Adieu, Martin Crowe
Martin proved a liberal, his international experiences lending him a larger perspective.
The New Zealand batting great Martin Crowe has been taken from our midst by a recurrence of double follicular lymphoma. Besides being an orthodox batsman of the highest calibre who was exceedingly easy on the eye of the purist when at the crease, he was also a fine thinker on the game. Martin, a cousin of the Oscar-winning Russell Crowe and brother of New Zealand cricket captain Jeff Crowe, was an exemplar in handling the last years of his life after being diagnosed with cancer.
He did not dissolve in self-pity; on the contrary, he bore his grave illness with great courage. “It’s a fine line mentally, do I judge my life as a joy or as sitting in death row?” he wrote to an Indian cricket scribe even as he organised his own palliative care after realising chemotherapy was not going to help him survive. Some of his writing on the game was sharpest after he fell ill, as if to prove the dictum that nothing focuses the mind more than impending death.

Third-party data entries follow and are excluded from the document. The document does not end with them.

(* ===== verification/BlobTracker.v ===== *)
(** The blob tracker (plvblobtracker/Blob.h/.cpp, BlobTrack.h/.cpp,
    BlobTracker.h/.cpp): blobs found in one image are matched with the tracks
    of those before. *)
From S2P Require Export Munkres Util.

(** ** Blobs

    OpenCV computes the bounding rectangle, the area and the moments of a
    contour.  [contourArea] is twice the area, which is a whole number; of the
    moments only quotients are used, and they are whole numbers on a common
    scale. *)
Abbreviation Point := (Z * Z)%type.
Record Moments := mkMoments { m00 : Z; m10 : Z; m01 : Z }.
Class OpenCVContours := {
  contourArea : list Point → Z;
  boundingRect : list Point → Rect;
  moments : list Point → Moments
}.

Record Blob := mkBlob {
  b_frameNr : Z;
  b_contour : list Point;
  b_size : Z;
  b_cog : Point;
  b_boundingRect : Rect;
  b_valid : bool
}.
#[export] Instance Blob_inhabited : Inhabited Blob := populate (mkBlob 0 [] 0 (0, 0) (mkRect 0 0 0 0) false).

(** The divisions truncate; without area they have no result. *)
Definition new_Blob `{OpenCVContours} (frameNr : Z) (contour : list Point) : outcome Blob :=
  let m := moments contour in
  if bool_decide (m00 m = 0) then Abort UndefinedBehaviour
  else Ok (mkBlob frameNr contour (Z.abs (contourArea contour)) (Z.quot (m10 m) (m00 m), Z.quot (m01 m) (m00 m))
             (boundingRect contour) true).

Definition overlappingAreaRect (b other : Blob) (area : Rect) : bool * Rect :=
  let '(n, r) := overlappingArea (b_boundingRect b) (b_boundingRect other) area in (bool_decide (0 < n), r).
Definition rect_area (r : Rect) : Z := i32 (r_width r * r_height r).
Definition matchingArea (b other : Blob) : Z :=
  let '(some, area) := overlappingAreaRect b other (mkRect 0 0 0 0) in
  if negb some then 0 else rect_area area.

(** ** Tracks *)
Inductive PlvOpenCVBlobTrackState := BlobTrackBirth | BlobTrackNormal | BlobTrackLost | BlobTrackDead.
#[export] Instance state_eq_dec : EqDecision PlvOpenCVBlobTrackState.
Proof. solve_decision. Defined.

(** The drawing colour, the speed and the conversion factor are left out:
    nothing reads the last two. *)
Record BlobTrack := mkBlobTrack {
  t_id : Z;
  birthThreshold : Z;
  birthWindow : Z;
  dieThreshold : Z;
  historySize : Z;
  trackSize : Z;
  t_age : Z;
  t_state : PlvOpenCVBlobTrackState;
  history : list Blob;
  track : list Point
}.
#[export] Instance BlobTrack_inhabited : Inhabited BlobTrack := populate (mkBlobTrack 0 0 0 0 0 0 0 BlobTrackDead [] []).

(** BlobTrackData and BlobTrack each append the blob. *)
Definition new_BlobTrackData (id : Z) (blob : Blob) (birth window die hist tr : Z) : outcome BlobTrack :=
  if b_valid blob then Ok (mkBlobTrack id birth window die hist tr 0 BlobTrackBirth [blob] []) else Abort AssertFailed.
Definition new_BlobTrack (id : Z) (blob : Blob) (birth window die hist tr : Z) : outcome BlobTrack :=
  match new_BlobTrackData id blob birth window die hist tr with
  | Ok d => Ok (mkBlobTrack id (birthThreshold d) (birthWindow d) (dieThreshold d) hist tr 0 (t_state d) (history d ++ [blob]) (track d))
  | Throw e => Throw e
  | Abort f => Abort f
  end.

Definition getLastMeasurement (t : BlobTrack) : Blob := default inhabitant (last (history t)).

Definition set_state (st : PlvOpenCVBlobTrackState) (t : BlobTrack) : BlobTrack :=
  mkBlobTrack (t_id t) (birthThreshold t) (birthWindow t) (dieThreshold t) (historySize t) (trackSize t) (t_age t) st (history t) (track t).
Definition set_lists (h : list Blob) (p : list Point) (t : BlobTrack) : BlobTrack :=
  mkBlobTrack (t_id t) (birthThreshold t) (birthWindow t) (dieThreshold t) (historySize t) (trackSize t) (t_age t) (t_state t) h p.
Definition grow_older (t : BlobTrack) : BlobTrack :=
  mkBlobTrack (t_id t) (birthThreshold t) (birthWindow t) (dieThreshold t) (historySize t) (trackSize t) (u32 (t_age t + 1)) (t_state t) (history t) (track t).

Definition notMatched (frameNumber : Z) (t : BlobTrack) : BlobTrack :=
  let t1 := grow_older t in
  if bool_decide (dieThreshold t1 < u32 (frameNumber - b_frameNr (getLastMeasurement t1))) then set_state BlobTrackDead t1 else t1.

(** The loop over the birth window is empty, [count] stays 0. *)
Definition addMeasurement (blob : Blob) (t : BlobTrack) : BlobTrack :=
  let t1 := grow_older t in
  let h := history t1 ++ [blob] in
  let h1 := if bool_decide (historySize t1 < Z.of_nat (length h)) then tail h else h in
  let p := track t1 ++ [b_cog blob] in
  let p1 := if bool_decide (trackSize t1 < Z.of_nat (length p)) then tail p else p in
  let t2 := set_lists h1 p1 t1 in
  if bool_decide (t_state t2 = BlobTrackBirth) then
    let count := 0 in
    if bool_decide (birthThreshold t2 ≤ count) then set_state BlobTrackNormal t2 else t2
  else t2.

Definition matches (blob : Blob) (t : BlobTrack) : Z :=
  if bool_decide (t_state t = BlobTrackDead) then 0 else matchingArea blob (getLastMeasurement t).

(** ** BlobTracker *)
Record BlobTracker := mkBlobTracker { m_blobTracks : list BlobTrack; m_idCounter : Z }.

Definition new_BlobTracker : BlobTracker := mkBlobTracker [] 0.

(** The largest score less one.  It starts from the least positive [double],
    which is lost when one is subtracted: 0 stands for it. *)
Definition maxScore (blobs : list Blob) (tracks : list BlobTrack) : Z :=
  foldl (λ best t, foldl (λ best b, let score := matches b t in if bool_decide (best < score) then score else best) best blobs)
    0 tracks - 1.

Definition score_matrix (blobs : list Blob) (tracks : list BlobTrack) : grid Double :=
  let n := if bool_decide (length blobs < length tracks)%nat then length tracks else length blobs in
  tabulate n n (λ i j,
    if bool_decide (i < length tracks)%nat && bool_decide (j < length blobs)%nat then
      let score := matches (blobs !!! j) (tracks !!! i) in
      if bool_decide (0 < score) then Fin (maxScore blobs tracks - score) else INFINITY
    else INFINITY).

(** The last blob assigned to track [i]. *)
Definition assigned (m : grid Z) (i nblobs : nat) : option nat :=
  foldl (λ found j, if bool_decide (mget m i j = 0) then Some j else found) None (seq 0 nblobs).

Definition update_track (m : grid Z) (blobs : list Blob) (serial : Z) (i : nat) (t : BlobTrack) : BlobTrack :=
  match assigned m i (length blobs) with
  | Some j => addMeasurement (blobs !!! j) t
  | None => notMatched serial t
  end.

(** [matchedBlobs[j]] *)
Definition matchedBlob (m : grid Z) (ntracks nblobs : nat) (j : nat) : bool :=
  existsb (λ i, bool_decide (assigned m i nblobs = Some j)) (seq 0 ntracks).

(** getNewId and the constructor with its default arguments. *)
Fixpoint add_tracks (blobs : list Blob) (tr : BlobTracker) : outcome BlobTracker :=
  match blobs with
  | [] => Ok tr
  | b :: blobs' =>
      let id := u32 (m_idCounter tr + 1) in
      match new_BlobTrack id b 3 10 10 10 (2 ^ 31 - 1) with
      | Ok t => add_tracks blobs' (mkBlobTracker (m_blobTracks tr ++ [t]) id)
      | Throw e => Throw e
      | Abort f => Abort f
      end
  end.

Definition matchBlobs (serial : Z) (blobs : list Blob) (tr : BlobTracker) : outcome BlobTracker :=
  let tracks := m_blobTracks tr in
  let n := if bool_decide (length blobs < length tracks)%nat then length tracks else length blobs in
  match solve (score_matrix blobs tracks) n n with
  | None => Abort OutOfFuel
  | Some m =>
      let tracks' := imap (update_track m blobs serial) tracks in
      let rest := (blobs !!!.) <$> filter (λ j, matchedBlob m (length tracks) (length blobs) j = false) (seq 0 (length blobs)) in
      add_tracks rest (mkBlobTracker tracks' (m_idCounter tr))
  end.

(** deinit and stop. *)
Definition tracker_stop (tr : BlobTracker) : BlobTracker := mkBlobTracker [] (m_idCounter tr).

(** ** BlobDetector

    What [process] does with the contours that OpenCV finds, without the
    drawing; [m_minBlobSize] and [m_iterations] are given. *)
Fixpoint detect_blobs `{OpenCVContours} (iterations minBlobSize : Z) (l : list (list Point)) (acc : list Blob) : outcome (list Blob) :=
  match l with
  | [] => Ok acc
  | c :: l' =>
      match new_Blob iterations c with
      | Ok b => detect_blobs iterations minBlobSize l' (if bool_decide (2 * minBlobSize ≤ b_size b) then acc ++ [b] else acc)
      | Throw e => Throw e
      | Abort f => Abort f
      end
  end.
Definition detect `{OpenCVContours} (iterations minBlobSize : Z) (contours : list (list Point)) : outcome (list Blob * Z) :=
  match detect_blobs iterations minBlobSize contours [] with
  | Ok l => Ok (filter (λ b, ¬ b_size b < 2 * minBlobSize) l, u32 (iterations + 1))
  | Throw e => Throw e
  | Abort f => Abort f
  end.
Definition setMinBlobSize (size current : Z) : Z := if bool_decide (0 ≤ size) then size else current.
(* ===== verification/Camera.v ===== *)
(** The camera of plvopencv (OpenCVCamera.h/.cpp, CameraProducer.h/.cpp): one
    thread grabs frames in a loop, another starts, pauses and releases the
    camera.  Their steps interleave; a step is one access to what they share: a
    mutex, the condition, the state of the camera, the capture device. *)
From S2P Require Export Model.

(** ** The capture device

    What OpenCV's highgui does for a camera.  A captured image is copied; a
    frame without data is not valid. *)
Inductive CapProp := CV_CAP_PROP_FRAME_WIDTH | CV_CAP_PROP_FRAME_HEIGHT | CV_CAP_PROP_FPS.
Class HighGui := {
  CvCapture : Type;
  CamFrame : Type;
  frame_isValid : CamFrame → bool;
  cvCreateCameraCapture : Z → option CvCapture;
  cvGetCaptureProperty : CvCapture → CapProp → Z;
  cvSetCaptureProperty : CvCapture → CapProp → Z → CvCapture
}.

Inductive CameraState := CAM_UNINITIALIZED | CAM_INITIALIZED | CAM_RUNNING | CAM_PAUSED.
#[export] Instance CameraState_eq_dec : EqDecision CameraState.
Proof. solve_decision. Defined.

Inductive thread := Caller | Worker.
#[export] Instance thread_eq_dec : EqDecision thread.
Proof. solve_decision. Defined.

Section camera.
Context `{HighGui}.

(** ** Where the threads are

    In [run]: what comes next.  [Asleep] is inside [m_condition.wait], with
    whether it has been woken; [Finished] is a thread that does not run. *)
Inductive worker_pc :=
  | Finished
  | RunEntry              (** the assertions at the start of [run] *)
  | TestRunning           (** [m_state == CAM_RUNNING] of the loop *)
  | TestPaused            (** [|| m_state == CAM_PAUSED] *)
  | FrameLock             (** getFrame: [QMutexLocker lock( &m_opencv_mutex )] *)
  | FrameState            (** [m_state == CAM_UNINITIALIZED] *)
  | FrameGrab             (** [cvGrabFrame], [cvRetrieveFrame] *)
  | Emit (f : CamFrame)   (** [emit newFrame( frame )] *)
  | AfterFrame            (** [if( m_state == CAM_PAUSED )] *)
  | PauseLock             (** [m_mutex.lock()] *)
  | CondWait              (** [m_condition.wait( &m_mutex )] *)
  | Asleep (woken : bool)
  | CondRelock            (** the end of wait: the mutex is taken again *)
  | PauseUnlock.          (** [m_mutex.unlock()] *)

(** In the calls of the other thread. *)
Inductive caller_pc :=
  | Idle
  | InitLock (id : Z) | InitBody (id : Z)
  | StartLock | StartBody | StartThread | StartWake | StartUnlock
  | PauseCallLock | PauseBody | PauseCallUnlock
  | ReleaseLock | ReleaseBody | ReleaseWake | ReleaseUnlock | ReleaseRelock
  | ReleaseWait | ReleaseDeviceLock | ReleaseDevice | ReleaseDone.

Record OpenCVCamera := mkCamera {
  cam_id : Z;
  cam_state : CameraState;
  cam_mutex : option thread;
  cam_opencv_mutex : option thread;
  cam_device : option CvCapture;
  cam_imgCount : Z;
  cam_worker : worker_pc;
  cam_caller : caller_pc;
  cam_result : bool;            (** what the last call returned *)
  cam_frames : list CamFrame;   (** newFrame, the latest last *)
  cam_aborted : bool            (** an assertion has failed *)
}.

Definition set_camstate (st : CameraState) (s : OpenCVCamera) : OpenCVCamera :=
  mkCamera (cam_id s) st (cam_mutex s) (cam_opencv_mutex s) (cam_device s) (cam_imgCount s) (cam_worker s) (cam_caller s)
    (cam_result s) (cam_frames s) (cam_aborted s).
Definition set_mutex (o : option thread) (s : OpenCVCamera) : OpenCVCamera :=
  mkCamera (cam_id s) (cam_state s) o (cam_opencv_mutex s) (cam_device s) (cam_imgCount s) (cam_worker s) (cam_caller s)
    (cam_result s) (cam_frames s) (cam_aborted s).
Definition set_opencv_mutex (o : option thread) (s : OpenCVCamera) : OpenCVCamera :=
  mkCamera (cam_id s) (cam_state s) (cam_mutex s) o (cam_device s) (cam_imgCount s) (cam_worker s) (cam_caller s)
    (cam_result s) (cam_frames s) (cam_aborted s).
Definition set_device (id : Z) (d : option CvCapture) (b : bool) (s : OpenCVCamera) : OpenCVCamera :=
  mkCamera id (cam_state s) (cam_mutex s) (cam_opencv_mutex s) d (cam_imgCount s) (cam_worker s) (cam_caller s)
    b (cam_frames s) (cam_aborted s).
Definition set_worker (w : worker_pc) (s : OpenCVCamera) : OpenCVCamera :=
  mkCamera (cam_id s) (cam_state s) (cam_mutex s) (cam_opencv_mutex s) (cam_device s) (cam_imgCount s) w (cam_caller s)
    (cam_result s) (cam_frames s) (cam_aborted s).
Definition set_caller (c : caller_pc) (s : OpenCVCamera) : OpenCVCamera :=
  mkCamera (cam_id s) (cam_state s) (cam_mutex s) (cam_opencv_mutex s) (cam_device s) (cam_imgCount s) (cam_worker s) c
    (cam_result s) (cam_frames s) (cam_aborted s).
Definition count_image (s : OpenCVCamera) : OpenCVCamera :=
  mkCamera (cam_id s) (cam_state s) (cam_mutex s) (cam_opencv_mutex s) (cam_device s) (u32 (cam_imgCount s + 1)) (cam_worker s)
    (cam_caller s) (cam_result s) (cam_frames s) (cam_aborted s).
(** [if( frame.isValid() ) emit newFrame( frame )] *)
Definition emit_frame (f : CamFrame) (s : OpenCVCamera) : OpenCVCamera :=
  mkCamera (cam_id s) (cam_state s) (cam_mutex s) (cam_opencv_mutex s) (cam_device s) (cam_imgCount s) (cam_worker s)
    (cam_caller s) (cam_result s) (if frame_isValid f then cam_frames s ++ [f] else cam_frames s) (cam_aborted s).
Definition fail_assert (s : OpenCVCamera) : OpenCVCamera :=
  mkCamera (cam_id s) (cam_state s) (cam_mutex s) (cam_opencv_mutex s) (cam_device s) (cam_imgCount s) (cam_worker s)
    (cam_caller s) (cam_result s) (cam_frames s) true.

Definition new_OpenCVCamera : OpenCVCamera :=
  mkCamera 0 CAM_UNINITIALIZED None None None 0 Finished Idle true [] false.

(** A mutex is taken when it is free. *)
Definition lock_mutex (t : thread) (s : OpenCVCamera) : option OpenCVCamera :=
  match cam_mutex s with None => Some (set_mutex (Some t) s) | Some _ => None end.
Definition lock_opencv (t : thread) (s : OpenCVCamera) : option OpenCVCamera :=
  match cam_opencv_mutex s with None => Some (set_opencv_mutex (Some t) s) | Some _ => None end.

(** [m_condition.wakeOne()]: lost when nobody waits. *)
Definition wakeOne (s : OpenCVCamera) : OpenCVCamera :=
  match cam_worker s with Asleep _ => set_worker (Asleep true) s | _ => s end.

(** OpenCVCamera::run and getFrame; [r] is the image that is grabbed, None
    when grabbing fails. *)
Definition step_worker (r : option CamFrame) (s : OpenCVCamera) : option OpenCVCamera :=
  match cam_worker s with
  | Finished => None
  | RunEntry =>
      if bool_decide (cam_state s = CAM_UNINITIALIZED) then Some (fail_assert s)
      else match cam_device s with None => Some (fail_assert s) | Some _ => Some (set_worker TestRunning s) end
  | TestRunning => Some (set_worker (if bool_decide (cam_state s = CAM_RUNNING) then FrameLock else TestPaused) s)
  | TestPaused => Some (set_worker (if bool_decide (cam_state s = CAM_PAUSED) then FrameLock else Finished) s)
  | FrameLock => set_worker FrameState <$> lock_opencv Worker s
  | FrameState =>
      if bool_decide (cam_state s = CAM_UNINITIALIZED) then Some (set_worker Finished (set_opencv_mutex None s))
      else Some (set_worker FrameGrab s)
  | FrameGrab =>
      match r with
      | None => Some (set_worker Finished (set_opencv_mutex None s))
      | Some f => Some (set_worker (Emit f) (set_opencv_mutex None (count_image s)))
      end
  | Emit f => Some (set_worker AfterFrame (emit_frame f s))
  | AfterFrame => Some (set_worker (if bool_decide (cam_state s = CAM_PAUSED) then PauseLock else TestRunning) s)
  | PauseLock => set_worker CondWait <$> lock_mutex Worker s
  | CondWait => Some (set_worker (Asleep false) (set_mutex None s))
  | Asleep woken => if woken then Some (set_worker CondRelock s) else None
  | CondRelock => set_worker PauseUnlock <$> lock_mutex Worker s
  | PauseUnlock => Some (set_worker TestRunning (set_mutex None s))
  end.

(** setFPS, width, height *)
Definition cam_width (d : CvCapture) : Z := cvGetCaptureProperty d CV_CAP_PROP_FRAME_WIDTH.
Definition cam_height (d : CvCapture) : Z := cvGetCaptureProperty d CV_CAP_PROP_FRAME_HEIGHT.
Definition setFPS (value : Z) (d : CvCapture) : outcome CvCapture :=
  if bool_decide (0 ≤ value) then Ok (cvSetCaptureProperty d CV_CAP_PROP_FPS value) else Abort AssertFailed.

(** setDimensions: only the width is set. *)
Definition setDimensions (w h : Z) (d : CvCapture) : outcome (bool * CvCapture) :=
  if bool_decide (0 < w) && bool_decide (0 < h) then
    if bool_decide (w * 3 / 4 ≠ h) then Ok (false, d)
    else
      let d' := cvSetCaptureProperty d CV_CAP_PROP_FRAME_WIDTH w in
      if bool_decide (cam_width d' ≠ w) || bool_decide (cam_height d' ≠ h) then Ok (false, d') else Ok (true, d')
  else Abort AssertFailed.

(** init, start, pause and release. *)
Definition step_caller (s : OpenCVCamera) : option OpenCVCamera :=
  match cam_caller s with
  | Idle => None
  | InitLock id => set_caller (InitBody id) <$> lock_opencv Caller s
  | InitBody id =>
      match cvCreateCameraCapture id with
      | None => Some (set_caller Idle (set_opencv_mutex None (set_device id None false s)))
      | Some d =>
          match setFPS 30 d with
          | Ok d' => Some (set_caller Idle (set_opencv_mutex None (set_camstate CAM_INITIALIZED (set_device id (Some d') true s))))
          | _ => Some (fail_assert s)
          end
      end
  | StartLock => set_caller StartBody <$> lock_mutex Caller s
  | StartBody =>
      match cam_state s with
      | CAM_UNINITIALIZED => Some (set_caller StartUnlock s)
      | CAM_INITIALIZED => Some (set_caller StartThread (set_camstate CAM_RUNNING s))
      | CAM_RUNNING => Some (set_caller StartUnlock s)
      | CAM_PAUSED => Some (set_caller StartWake (set_camstate CAM_RUNNING s))
      end
  | StartThread =>  (* QThread::start: nothing when the thread runs *)
      Some (set_caller StartUnlock (match cam_worker s with Finished => set_worker RunEntry s | _ => s end))
  | StartWake => Some (set_caller StartUnlock (wakeOne s))
  | StartUnlock => Some (set_caller Idle (set_mutex None s))
  | PauseCallLock => set_caller PauseBody <$> lock_mutex Caller s
  | PauseBody => Some (set_caller PauseCallUnlock (if bool_decide (cam_state s = CAM_RUNNING) then set_camstate CAM_PAUSED s else s))
  | PauseCallUnlock => Some (set_caller Idle (set_mutex None s))
  | ReleaseLock => set_caller ReleaseBody <$> lock_mutex Caller s
  | ReleaseBody =>
      Some (set_caller (match cam_state s with
        | CAM_PAUSED => ReleaseWake
        | CAM_RUNNING => ReleaseWait
        | CAM_INITIALIZED => ReleaseDeviceLock
        | CAM_UNINITIALIZED => ReleaseDone
        end) (set_camstate CAM_UNINITIALIZED s))
  | ReleaseWake => Some (set_caller ReleaseUnlock (wakeOne s))
  | ReleaseUnlock => Some (set_caller ReleaseRelock (set_mutex None s))
  | ReleaseRelock => set_caller ReleaseWait <$> lock_mutex Caller s
  | ReleaseWait =>  (* QThread::wait *)
      match cam_worker s with Finished => Some (set_caller ReleaseDeviceLock s) | _ => None end
  | ReleaseDeviceLock => set_caller ReleaseDevice <$> lock_opencv Caller s
  | ReleaseDevice => Some (set_caller ReleaseDone (set_opencv_mutex None (set_device (cam_id s) None (cam_result s) s)))
  | ReleaseDone => Some (set_caller Idle (set_mutex None s))
  end.

(** ** Interleaving

    The producer calls init only on a camera that is not initialised: after its
    constructor or after release. *)
Inductive camera_call := CallInit (id : Z) | CallStart | CallPause | CallRelease.

Definition begin_call (op : camera_call) (s : OpenCVCamera) : option OpenCVCamera :=
  match cam_caller s with
  | Idle =>
      match op with
      | CallInit id => if bool_decide (cam_state s = CAM_UNINITIALIZED) then Some (set_caller (InitLock id) s) else None
      | CallStart => Some (set_caller StartLock s)
      | CallPause => Some (set_caller PauseCallLock s)
      | CallRelease => Some (set_caller ReleaseLock s)
      end
  | _ => None
  end.

Inductive label := Call (op : camera_call) | CallerStep | WorkerStep (r : option CamFrame).

Definition camera_step (l : label) (s : OpenCVCamera) : option OpenCVCamera :=
  if cam_aborted s then None
  else match l with
  | Call op => begin_call op s
  | CallerStep => step_caller s
  | WorkerStep r => step_worker r s
  end.

Fixpoint camera_run (ls : list label) (s : OpenCVCamera) : option OpenCVCamera :=
  match ls with [] => Some s | l :: ls' => camera_step l s ≫= camera_run ls' end.
End camera.

(** ** CameraProducer

    The frames that have come from the camera and have not been produced. *)
Section producer.
Context `{HighGui}.

Record CameraProducer := mkCameraProducer { cp_frames : list CamFrame; cp_maxBufferSize : Z }.

Definition new_CameraProducer : CameraProducer := mkCameraProducer [] 3.

Definition cp_newFrame (frame : CamFrame) (p : CameraProducer) : CameraProducer :=
  let l := cp_frames p ++ [frame] in
  mkCameraProducer (if bool_decide (cp_maxBufferSize p < Z.of_nat (length l)) then tail l else l) (cp_maxBufferSize p).
Definition cp_readyToProduce (p : CameraProducer) : bool := bool_decide (cp_frames p ≠ []).
Definition cp_produce (p : CameraProducer) : outcome (CamFrame * CameraProducer) :=
  match cp_frames p with
  | [] => Abort AssertFailed
  | f :: l => Ok (f, mkCameraProducer l (cp_maxBufferSize p))
  end.
End producer.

On the field, Martin proved an astute tactician, thinking ahead of his time in limited-overs cricket in which he visualised in the ’90s a format called Max Cricket which had shades of T20. And yet Martin was much misunderstood in his homeland, which saw selfishness and a streak of individuality in his pursuit of sporting excellence. While his colleagues had been accused of racism, Martin proved a liberal, his international experiences lending him a larger perspective. In a short life he achieved prominence while hailing from a land far from everywhere.